Pourquoi Moody’s n’a pas hésité à dire, dès le lendemain de la confirmation par l’INSEE du chiffre désastreux du déficit budgétaire de la France pour 2023, qu’il était improbable que le gouvernement parvienne à son objectif de le ramener en dessous de 3% en 2027 ?
Parce que comme tout le monde, l’agence sait que cet objectif, au demeurant médiocre et qui trahit une étonnante absence de volontarisme, n’est atteignable que selon des hypothèses très optimistes, pour ne pas dire irréalistes. Celle d’une croissance potentielle revenue à sa moyenne des années pré-Covid (1,35%) a été corrigée sous la pression des révisions concordantes d’un grand nombre d’organismes et d’institutions nationales et internationales compétentes.
Une pression salutaire tant l’objectif du gouvernement flirtait avec la supercherie, alors que les grands plans d’investissement déjà mis en place pour financer l’innovation et les transitions numériques et énergétiques n’ont pas encore permis d’enrayer le déclin de l’emploi industriel et la baisse tendancielle des gains de productivité.
Mais l’hypothèse d’une croissance en volume des dépenses publiques contenue à 0,6%, un chiffre qui n’a jamais été atteint dans le passé, devrait être également corrigée alors que l’on sait que la charge de la dette devrait progresser d’au moins 40% à échéance 2027. A défaut, il faudrait que soit spécifiée la stratégie pour y parvenir, ce qui n’est jamais le cas.
Cette inconséquence du pouvoir en France dans la conduite de politiques crédibles et courageuses de maîtrise de ses dépenses vient de loin : dans une lettre à Louis XIV, Colbert expliquait que si l’excès des emprunts nuisait au crédit monarchique, il s’était appliqué à masquer cette situation en affectant « une très grande abondance pour maintenir le crédit».
Enfin, et surtout, la capacité du pouvoir à peser au trébuchet les ressources rares de la croissance et à hiérarchiser entre les priorités, qu’elles aient ou non déjà fait l’objet d’engagements pluriannuels, n’est pas démontrée.

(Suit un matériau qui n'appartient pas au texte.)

(** A read that throws has not changed the table. *)
Lemma backendFetch_read_throws rq w e w' :
  is_read rq = true ->
  backendFetch rq w = (inl e, w') ->
  w' = called rq (users w) w /\ status (on_error e) <> 200.
Proof.
  intros Hread Hcall.
  apply backendFetch_throws in Hcall as [Hst [-> | (m & _ & ->)]].
  - by split.
  - by rewrite backend_read.
Qed.

(** Whatever its outcome, a backend call is one more call in the trace. *)
Lemma backendFetch_called {rq w x w'} :
  backendFetch rq w = (x, w') -> exists t, w' = called rq t w.
Proof.
  unfold backendFetch, fetch.
  destruct (List.hd None (outages w)) as [[m| |m]|]; simpl;
    destruct (backend rq (users w)) as [r t]; simpl;
    try destruct (negb (res_ok r)); intros [= <- <-]; eauto.
Qed.

(** A backend call that returns was not hit by an outage and carries the
    body of the backend's response. *)
Lemma backendFetch_returns rq w v w' :
  backendFetch rq w = (inr v, w') ->
  List.hd None (outages w) = None
  /\ fst (backend rq (users w)) = res_json v
  /\ w' = called rq (snd (backend rq (users w))) w.
Proof.
  unfold backendFetch, fetch.
  destruct (List.hd None (outages w)) as [[m| |m]|]; simpl; try discriminate.
  { by destruct (backend rq (users w)). }
  destruct (backend_cases rq (users w)) as [[v' Hv]|[Ht Hr]];
    destruct (backend rq (users w)) as [r t]; simpl in *; subst.
  - intros [= <- <-]. auto.
  - destruct Hr as [-> | [-> | ->]]; discriminate.
Qed.

(** When the backend is reachable the call is the backend's answer. *)
Lemma backendFetch_up rq w :
  List.hd None (outages w) = None ->
  backendFetch rq w =
    (if negb (res_ok (fst (backend rq (users w))))
     then inl (BackendError (status (fst (backend rq (users w))))
                            (json (fst (backend rq (users w)))))
     else inr (json (fst (backend rq (users w)))),
     called rq (snd (backend rq (users w))) w).
Proof.
  intros Hup. unfold backendFetch, fetch. rewrite Hup.
  destruct (backend rq (users w)) as [r t]; simpl.
  by destruct (negb (res_ok r)).
Qed.

Lemma GET_users_returns u w v w' :
  backendFetch (GET_users u) w = (inr v, w') ->
  exists r, find_user u (users w) = Some r /\ v = user_to_dict r
            /\ w' = called (GET_users u) (users w) w.
Proof.
  intros Hb. apply backendFetch_returns in Hb as (_ & Hr & ->).
  simpl in *. destruct (find_user u (users w)) as [r|]; simpl in *.
  - exists r. by simplify_eq.
  - discriminate.
Qed.

Lemma GET_users_pin_returns p w v w' :
  backendFetch (GET_users_pin p) w = (inr v, w') ->
  exists r, find_pin p (users w) = Some r /\ v = user_to_dict r
            /\ w' = called (GET_users_pin p) (users w) w.
Proof.
  intros Hb. apply backendFetch_returns in Hb as (_ & Hr & ->).
  simpl in *. destruct (find_pin p (users w)) as [r|]; simpl in *.
  - exists r. by simplify_eq.
  - discriminate.
Qed.

(** What the backend does with a PATCH of an existing account that it can
    apply. *)
Lemma backend_PATCH_users u body t r r' :
  find_user u t = Some r -> patch_row body r = Some r' ->
  backend (PATCH_users u body) t
  = if sets_pin body && pin_in_use u (row_pin r') t
    then (pin_already_in_use, t)
    else (res_json (user_to_dict r'), update_rows u body t).
Proof. intros Hr Hp. simpl. by rewrite Hr, Hp. Qed.

Lemma PATCH_users_returns u body w v w' :
  backendFetch (PATCH_users u body) w = (inr v, w') ->
  exists r r', find_user u (users w) = Some r /\ patch_row body r = Some r'
               /\ sets_pin body && pin_in_use u (row_pin r') (users w) = false
               /\ v = user_to_dict r'
               /\ w' = called (PATCH_users u body) (update_rows u body (users w)) w.
Proof.
  intros Hb. apply backendFetch_returns in Hb as (_ & Hr & ->).
  destruct (find_user u (users w)) as [r|] eqn:Hfind;
    [|simpl in Hr; rewrite Hfind in Hr; discriminate].
  destruct (patch_row body r) as [r'|] eqn:Hp;
    [|simpl in Hr; rewrite Hfind, Hp in Hr; discriminate].
  rewrite (backend_PATCH_users u body _ r r' Hfind Hp) in *.
  destruct (sets_pin body && pin_in_use u (row_pin r') (users w)) eqn:Hpin;
    [discriminate|].
  exists r, r'. simpl in Hr. by simplify_eq.
Qed.

(** A PATCH that throws has left the table alone or, when its response
    was lost, has made of it what the backend did. *)
Lemma PATCH_users_throws u body w e w' :
  backendFetch (PATCH_users u body) w = (inl e, w') ->
  status (on_error e) <> 200
  /\ (w' = called (PATCH_users u body) (users w) w
      \/ exists m r r',
           List.hd None (outages w) = Some (ResponseLost m)
           /\ find_user u (users w) = Some r /\ patch_row body r = Some r'
           /\ sets_pin body && pin_in_use u (row_pin r') (users w) = false
           /\ w' = called (PATCH_users u body) (update_rows u body (users w)) w).
Proof.
  intros Hb. apply backendFetch_throws in Hb as [Hst [-> | (m & Hm & ->)]];
    (split; [exact Hst|]); [by left|].
  destruct (find_user u (users w)) as [r|] eqn:Hfind;
    [|left; simpl; by rewrite Hfind].
  destruct (patch_row body r) as [r'|] eqn:Hp;
    [|left; simpl; by rewrite Hfind, Hp].
  rewrite (backend_PATCH_users u body _ r r' Hfind Hp).
  destruct (sets_pin body && pin_in_use u (row_pin r') (users w)) eqn:Hpin;
    [by left|].
  right. by exists m, r, r'.
Qed.

(** The faults of a schedule seen from the world after a call. *)
Lemma fault_at_called n rq t w : fault_at n (called rq t w) = fault_at (S n) w.
Proof.
  unfold fault_at. simpl. destruct (outages w); simpl; [by destruct n | done].
Qed.

Lemma fault_at_0 w : fault_at 0 w = List.hd None (outages w).
Proof. unfold fault_at. by destruct (outages w). Qed.

Lemma get_property_user_to_dict r k w x w' :
  get_property (user_to_dict r) k w = (x, w') ->
  x = inr (own_property
             [("username", JStr (row_username r));
              ("kvrcoin", JNum (Fin (row_kvrcoin r)));
              ("chess_points", JNum (Fin (inject_Z (row_chess_points r))))] k)
  /\ w' = w.
Proof. unfold user_to_dict, get_property, async_ret. intros Hg. by simplify_eq. Qed.

(** ** The runs of a transfer *)

Local Arguments js_lt : simpl never.
Local Arguments js_sub : simpl never.
Local Arguments js_add : simpl never.

(** Only finite operands have a finite difference or sum. *)
Lemma js_sub_finite (x amt : JsNumber) (d : Q) :
  js_sub x amt = Fin d -> exists a, amt = Fin a.
Proof.
  destruct amt as [| | |a]; [| | |by eauto]; unfold js_sub; simpl;
    destruct (binary64 x); discriminate.
Qed.
(** [int(s)], base 10: surrounding whitespace, an optional sign, digits
    with single underscores between them. A literal of more than 4300
    digits (leading zeros count, underscores do not) is refused. The digits
    and underscores are checked first, then the limit, then what follows
    the digits. *)
Definition py_int (s : string) : result Z :=
  let invalid := ValueError ("invalid literal for int() with base 10: " +:+ py_repr s) in
  let t := strip_c s in
  let '(neg, u) :=
    match t with
    | String c u =>
        if Ascii.eqb c "+" then (false, u)
        else if Ascii.eqb c "-" then (true, u)
        else (false, t)
    | EmptyString => (false, t)
    end in
  match scan_digitpart u with
  | Some (v, n, rest) =>
      if starts_with_underscore rest then Raise invalid
      else if INT_MAX_STR_DIGITS <? Z.of_nat n then
        Raise (ValueError
                 ("Exceeds the limit (4300 digits) for integer string conversion: value has "
                    +:+ show_Z (Z.of_nat n)
                    +:+ " digits; use sys.set_int_max_str_digits() to increase the limit"))
      else
        match rest with
        | EmptyString => Ok (if neg then - v else v)
        | _ => Raise invalid
        end
  | None => Raise invalid
  end.

Definition parse_date_mdy (s : string) : result string :=
  match split_char "/" (strip s) with
  | [p0; p1; p2] =>
      try! m := py_int p0 in
      try! d := py_int p1 in
      try! y := py_int p2 in
      let y := if y <? 100 then y + 2000 else y in
      Ok (fmt_0d 4 y +:+ "-" +:+ fmt_0d 2 m +:+ "-" +:+ fmt_0d 2 d)
  | _ => Raise (ValueError ("Bad date format: " +:+ s))
  end.

Example parse_date_ex1 : parse_date_mdy "1/5/26" = Ok "2026-01-05".
Proof. vm_compute. reflexivity. Qed.
Example parse_date_ex2 : parse_date_mdy " 12/31/1999 " = Ok "1999-12-31".
Proof. vm_compute. reflexivity. Qed.
Example parse_date_ex3 : parse_date_mdy "1/5" = Raise (ValueError "Bad date format: 1/5").
Proof. vm_compute. reflexivity. Qed.
Example parse_date_ex4 : parse_date_mdy "1/x/20" =
  Raise (ValueError "invalid literal for int() with base 10: 'x'").
Proof. vm_compute. reflexivity. Qed.
Example parse_date_ex5 : parse_date_mdy "1/-5/-20" = Ok "1980-01--5".
Proof. vm_compute. reflexivity. Qed.

(** ** Static tables *)

(** A Python [dict] literal whose iteration order matters: the pairs in
    declaration order (the keys of the literals below are distinct). *)
Definition table (V : Type) : Type := list (string * V).

Fixpoint table_get {V} (t : table V) (k : string) : option V :=
  match t with
  | [] => None
  | (k', v) :: r => if String.eqb k' k then Some v else table_get r k
  end.

Definition table_keys {V} (t : table V) : list string := map fst t.

Definition VENDOR_ALIASES : table (list string) :=
  [ ("Ace Hardware", ["Ace Hardware"]);
    ("Airbnb", ["AirBnb"]);
    ("Amazon", ["Amazon"]);
    ("Anderson Law", ["Anderson"]);
    ("ARCO", ["Arco?"]);
    ("Ashland Mobile", ["ashland mobile"]);
    ("Best Buy", ["Best Buy"]);
    ("Anthropic (Claude)", ["Claude"; "claud"]);
    ("DigitalOcean", ["Digital Ocean"]);
    ("Discord / Mitch Ray", ["Discord Mitch Ray"; "mitchray TA"]);
    ("Enterprise Rent-A-Car", ["Enterprise Rentacar"]);
    ("Eugene Chevron", ["Eugene Chevron"]);
    ("EventHelper", ["EventHelper"]);
    ("Meta (Facebook)", ["Facebook Vendor"]);
    ("Fiverr", ["Fiverr"]);
    ("GoDaddy", ["Godaddy"]);
    ("Goodstack", ["goodstack"]);
    ("Harbor Freight", ["Harbor Freight"]);
    ("Harland Clarke", ["Harlond Clarke"]);
    ("ITU Online Training", ["ITU"; "ITU Training"; "itu online"]);
    ("Jess Langpap", ["Jess Langpap"]);
    ("JetBrains", ["JetBrains"]);
    ("Mail Stop", ["Mail Stop"; "mailstop"]);
    ("Matt Campbell", ["Matt Campbell"; "Matt Mileage OR"]);
    ("Medford Airport", ["Medford Airport"]);
    ("Mt. Ashland Foundation", ["Mt Ashland Foundation"]);
    ("Oregon Secretary of State", ["OR Secretary of State"; "Oregon SOS"]);
    ("OpenAI", ["OpenAI"; "Chatgpt"; "chatgpt"]);
    ("Pilot Flying J", ["Pilot"]);
    ("Replit", ["Replit"; "replit"]);
    ("SmallPDF", ["SmalPDF"]);
    ("Stripe", ["stripe"]);
    ("TradingView", ["Trading View"]);
    ("Verizon", ["verizon"]);
    ("Walmart", ["Walmart"]);
    ("Wells Fargo", ["Wells Fargo"]);
    ("Zach Pistole", ["Zach Pistole"]) ].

Car l’erreur dramatique, souvent commise par le passé, serait de laisser croire que l’on peut tout mener de front, la croissance y pourvoyant.

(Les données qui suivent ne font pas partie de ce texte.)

(** X6: [Send] of a payload of 126 to 65534 bytes that fits the framing
    limit writes one unmasked final frame whose second byte is the tag
    126 and whose next two bytes are the length, most significant byte
    first; the payload follows unchanged. *)
Theorem Send_medium_message (ws : Websocket) (data : list byte) (fuel : nat) :
  126 <= len data <= 65534 -> len data <= framingLimit ws ->
  t ws = TextWebsocket \/ t ws = BinaryWebsocket ->
  bufio.werr (writer ws) = None ->
  Send (S (S fuel)) ws data
  = Ret (None,
         with_writer ws
           {| bufio.written :=
                bufio.written (writer ws)
                ++ (if String.eqb (t ws) TextWebsocket then x81 else x82)
                   :: x7e
                   :: byte_of_Z (len data / 256) :: byte_of_Z (len data)
                   :: data;
              bufio.werr := None |}).
Proof.
  intros Hlen Hlim Ht Hw.
  destruct (fragment_single ws data fuel) as (f0 & Hlf & Hfrag);
    [lia|unfold MaxInt; lia|exact Ht|].
  unfold Send. rewrite Hfrag. cbn [bind Send_loop].
  unfold lengthFields, uint16, MaxUint16 in Hlf.
  replace (len data <? 126) with false in Hlf
    by (symmetry; apply Z.ltb_ge; lia).
  rewrite (Z.mod_small (len data) (2 ^ 16)) in Hlf by lia.
  replace (126 <=? len data) with true in Hlf
    by (symmetry; apply Z.leb_le; lia).
  replace (len data <? 65535) with true in Hlf
    by (symmetry; apply Z.ltb_lt; lia).
  cbn [andb] in Hlf. injection Hlf as <-.
  rewrite writeFrame_wire;
    [|exact Hw|cbn; destruct Ht as [-> | ->]; discriminate].
  assert (HPL : PayloadLength
                  (set_Opcode (set_FIN (set_payloadLengthInt16 (chunkFrame data)
                                          (len data)) true)
                              (messageOpcode (t ws))) = len data).
  { unfold PayloadLength, uint64. cbn.
    rewrite !(Z.mod_small (len data)) by lia. reflexivity. }
  assert (HT : lengthTag
                 (set_Opcode (set_FIN (set_payloadLengthInt16 (chunkFrame data)
                                         (len data)) true)
                             (messageOpcode (t ws))) = 126).
  { unfold lengthTag, MaxUint16. rewrite HPL.
    destruct (Z.leb_spec (len data) 125); [lia|].
    destruct (Z.leb_spec (len data) 65535); [reflexivity|lia]. }
  unfold wire. rewrite HT.
  cbn [Z.eqb Pos.eqb andb orb bind FIN set_FIN set_Opcode FrameOpcode
       ApplicationData payloadLengthInt16 set_payloadLengthInt16 chunkFrame
       set_ApplicationData app binary.PutUint16].
  rewrite (messageOpcode_header (t ws) Ht).
  rewrite Z.shiftr_div_pow2 by lia. reflexivity.
Qed.

Lemma Send_medium_message_witness :
  Send 2 (connection BinaryWebsocket 300 []) (zeros 300)
  = Ret (None,
         with_writer (connection BinaryWebsocket 300 [])
           {| bufio.written :=
                [] ++ x82 :: x7e
                   :: byte_of_Z (len (zeros 300) / 256)
                   :: byte_of_Z (len (zeros 300)) :: zeros 300;
              bufio.werr := None |}).
Proof.
  apply (Send_medium_message (connection BinaryWebsocket 300 []) (zeros 300) 0).
  - vm_compute. split; discriminate.
  - vm_compute. discriminate.
  - right. reflexivity.
  - reflexivity.
Defined.

(** ** Chunks of 65536 bytes and more *)

(** X7: a payload of at least 65536 bytes sent in one chunk whose length
    modulo 65536 lies between 126 and 65534 is recorded by [fragment] in
    the 16-bit field, reduced modulo 65536 by the conversion to
    [uint16]: the frame holds all the bytes and announces fewer. *)
Theorem fragment_length_wraps (ws : Websocket) (data : list byte)
    (fuel : nat) :
  65536 <= len data <= MaxInt -> len data <= framingLimit ws ->
  126 <= len data mod 65536 < 65535 ->
  t ws = TextWebsocket \/ t ws = BinaryWebsocket ->
  exists f,
    fragment (S (S fuel)) ws data = Ret ([f], None)
    /\ ApplicationData f = data
    /\ payloadLengthInt f = None
    /\ payloadLengthInt16 f = Some (len data mod 65536)
    /\ payloadLengthInt64 f = None
    /\ PayloadLength f < len data.
Proof.
  intros Hlen Hlim Hmod Ht.
  destruct (fragment_single ws data fuel) as (f0 & Hlf & Hfrag);
    [lia|lia|exact Ht|].
  eexists. split; [exact Hfrag|].
  unfold lengthFields, uint16, MaxUint16 in Hlf.
  change (2 ^ 16) with 65536 in Hlf.
  replace (len data <? 126) with false in Hlf
    by (symmetry; apply Z.ltb_ge; lia).
  replace (126 <=? len data mod 65536) with true in Hlf
    by (symmetry; apply Z.leb_le; lia).
  replace (len data mod 65536 <? 65535) with true in Hlf
    by (symmetry; apply Z.ltb_lt; lia).
  cbn [andb] in Hlf. injection Hlf as <-.
  cbn. repeat split; auto.
  unfold PayloadLength, uint64. cbn.
  rewrite Z.mod_small by lia. lia.
Qed.

Lemma fragment_length_wraps_witness :
  exists f,
    fragment 2 (connection BinaryWebsocket 70000 []) (zeros 65736)
    = Ret ([f], None)
    /\ ApplicationData f = zeros 65736
    /\ payloadLengthInt f = None
    /\ payloadLengthInt16 f = Some (len (zeros 65736) mod 65536)
    /\ payloadLengthInt64 f = None
    /\ PayloadLength f < len (zeros 65736).
Proof.
  apply (fragment_length_wraps (connection BinaryWebsocket 70000 [])
           (zeros 65736) 0).
  - vm_compute. split; discriminate.
  - vm_compute. discriminate.
  - vm_compute. split; [discriminate|reflexivity].
  - right. reflexivity.
Defined.

(** ** One frame, written and read *)



(** ** [umask] with a key of any length *)

Lemma umask_loop_returns (mask : list byte) (payload : list byte) :
  forall (i : nat) (umasked : list byte),
    (forall j : nat, (j < length payload)%nat ->
                     ((i + j) mod 4 < length mask)%nat) ->
    umask_loop mask i payload umasked
    = Ret (umasked ++ xor_stream mask i payload).
Proof.
  induction payload as [|b rest IH]; intros i umasked Hk.
  - cbn. rewrite app_nil_r. reflexivity.
  - cbn [umask_loop xor_stream].
    pose proof (Hk 0%nat ltac:(cbn; lia)) as H0.
    rewrite Nat.add_0_r in H0.
    destruct (nth_error mask (i mod 4)) as [m|] eqn:Hm.
    + rewrite IH.
      * rewrite <- app_assoc. cbn [app].
        rewrite (nth_error_nth _ _ x00 Hm). reflexivity.
      * intros j Hj. replace (S i + j)%nat with (i + S j)%nat by lia.
        apply Hk. cbn. lia.
    + apply nth_error_None in Hm. lia.
Qed.

Lemma umask_loop_panics (mask : list byte) (payload : list byte) :
  forall (i : nat) (umasked : list byte) (j : nat),
    (j < length payload)%nat ->
    (length mask <= (i + j) mod 4)%nat ->
    umask_loop mask i payload umasked = Panic IndexOutOfRange.
Proof.
  induction payload as [|b rest IH]; intros i umasked j Hj Hk.
  - cbn in Hj. lia.
  - cbn [umask_loop].
    destruct (nth_error mask (i mod 4)) as [m|] eqn:Hm; [|reflexivity].
    destruct j as [|j].
    + rewrite Nat.add_0_r in Hk.
      assert (nth_error mask (i mod 4) = None) as Hn
          by (apply nth_error_None; exact Hk).
      congruence.
    + apply (IH (S i) _ j); [cbn in Hj; lia|].
      replace (S i + j)%nat with (i + S j)%nat by lia. exact Hk.
Qed.

(** X9: [umask] for a key of any length.  When the key has fewer than
    four bytes and fewer bytes than the payload, [umask] panics with an
    index out of range; in every other case it returns, without error,
    as many zero bytes as the payload has, followed by the payload
    combined with the key: the result is twice as long as the payload,
    and the [Mask] flag of the frame plays no part. *)
Theorem umask_any_key (f : Frame) :
  if ((length (MaskingKey f) <? 4)%nat
      && (length (MaskingKey f) <? length (ApplicationData f))%nat)%bool
  then umask f = Panic IndexOutOfRange
  else umask f
       = Ret (repeat x00 (length (ApplicationData f))
                ++ xor_stream (MaskingKey f) 0 (ApplicationData f), None).
Proof.
  unfold umask.
  destruct (Nat.ltb_spec (length (MaskingKey f)) 4) as [H4|H4];
    [destruct (Nat.ltb_spec (length (MaskingKey f))
                            (length (ApplicationData f))) as [Hn|Hn]|];
    cbn [andb].
  - rewrite (umask_loop_panics _ _ 0%nat _ (length (MaskingKey f)));
      [reflexivity|exact Hn|].
    cbn [Nat.add]. rewrite Nat.mod_small by exact H4. lia.
  - rewrite umask_loop_returns; [reflexivity|].
    intros j Hj. cbn [Nat.add]. rewrite Nat.mod_small by lia. lia.
  - rewrite umask_loop_returns; [reflexivity|].
    intros j Hj. cbn [Nat.add].
    pose proof (Nat.mod_upper_bound j 4 ltac:(lia)). lia.
Qed.

(** ** What [readFrame] returns *)

Lemma copy_length (dst src : list byte) :
  length (fst (copy dst src)) = length dst.
Proof.
  unfold copy. cbn [fst]. rewrite length_app, length_firstn, length_skipn.
  lia.
Qed.

(** A [Read] returns a slice as long as the one it was given, and leaves
    no more bytes pending than there were. *)
Lemma bufio_Read_post (r r' : bufio.Reader) (p p' : list byte)
    (err : option error) :
  bufio.Read r p = ((p', err), r') ->
  length p' = length p
  /\ (length (bufio.pending r') <= length (bufio.pending r))%nat.
Proof.
  unfold bufio.Read. destruct p as [|b p].
  { intros H. injection H as <- <- <-. split; reflexivity. }
  destruct (bufio.pending r) as [|c pend] eqn:Hp.
  { intros H. injection H as <- <- <-. rewrite Hp. split; reflexivity. }
  pose proof (copy_length (b :: p) (c :: pend)) as Hc.
  destruct (copy (b :: p) (c :: pend)) as [q n].
  intros H. injection H as <- <- <-. split; [exact Hc|].
  cbn [bufio.pending]. rewrite length_skipn. lia.
Qed.

Lemma make_bytes_len (n : Z) (p : list byte) :
  make_bytes n = Ret p -> len p = n.
Proof.
  unfold make_bytes.
  destruct ((n <? 0) || (MaxInt <? n)) eqn:E; [discriminate|].
  apply orb_false_iff in E. destruct E as [E _]. apply Z.ltb_ge in E.
  intros H. injection H as <-. unfold len. rewrite repeat_length. lia.
Qed.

Un simple calcul permet de bien fixer les idées sur la fragilité de ces ressources rares. Le PIB français était de 2700 Md € en 2023. Une croissance potentielle hors inflation de 1,35%, telle qu’elle figurait avant révision dans les projections à moyen terme du gouvernement génère un montant de l’ordre de 36 Md€ de ressources annuelles nouvelles. Avec un taux de prélèvement obligatoire de 45%, c’est donc seulement 16 Md€ de richesses additionnelles qui restent disponibles chaque année pour les politiques prioritaires, dont celle de la réduction des déficits publics.
La croissance toute puissante est une illusion, l’emprunt et l’impôt des impasses. La solution réside dans la masse des 1500 M de dépenses publiques partagées entre l’Etat, les régimes sociaux et les collectivités locales.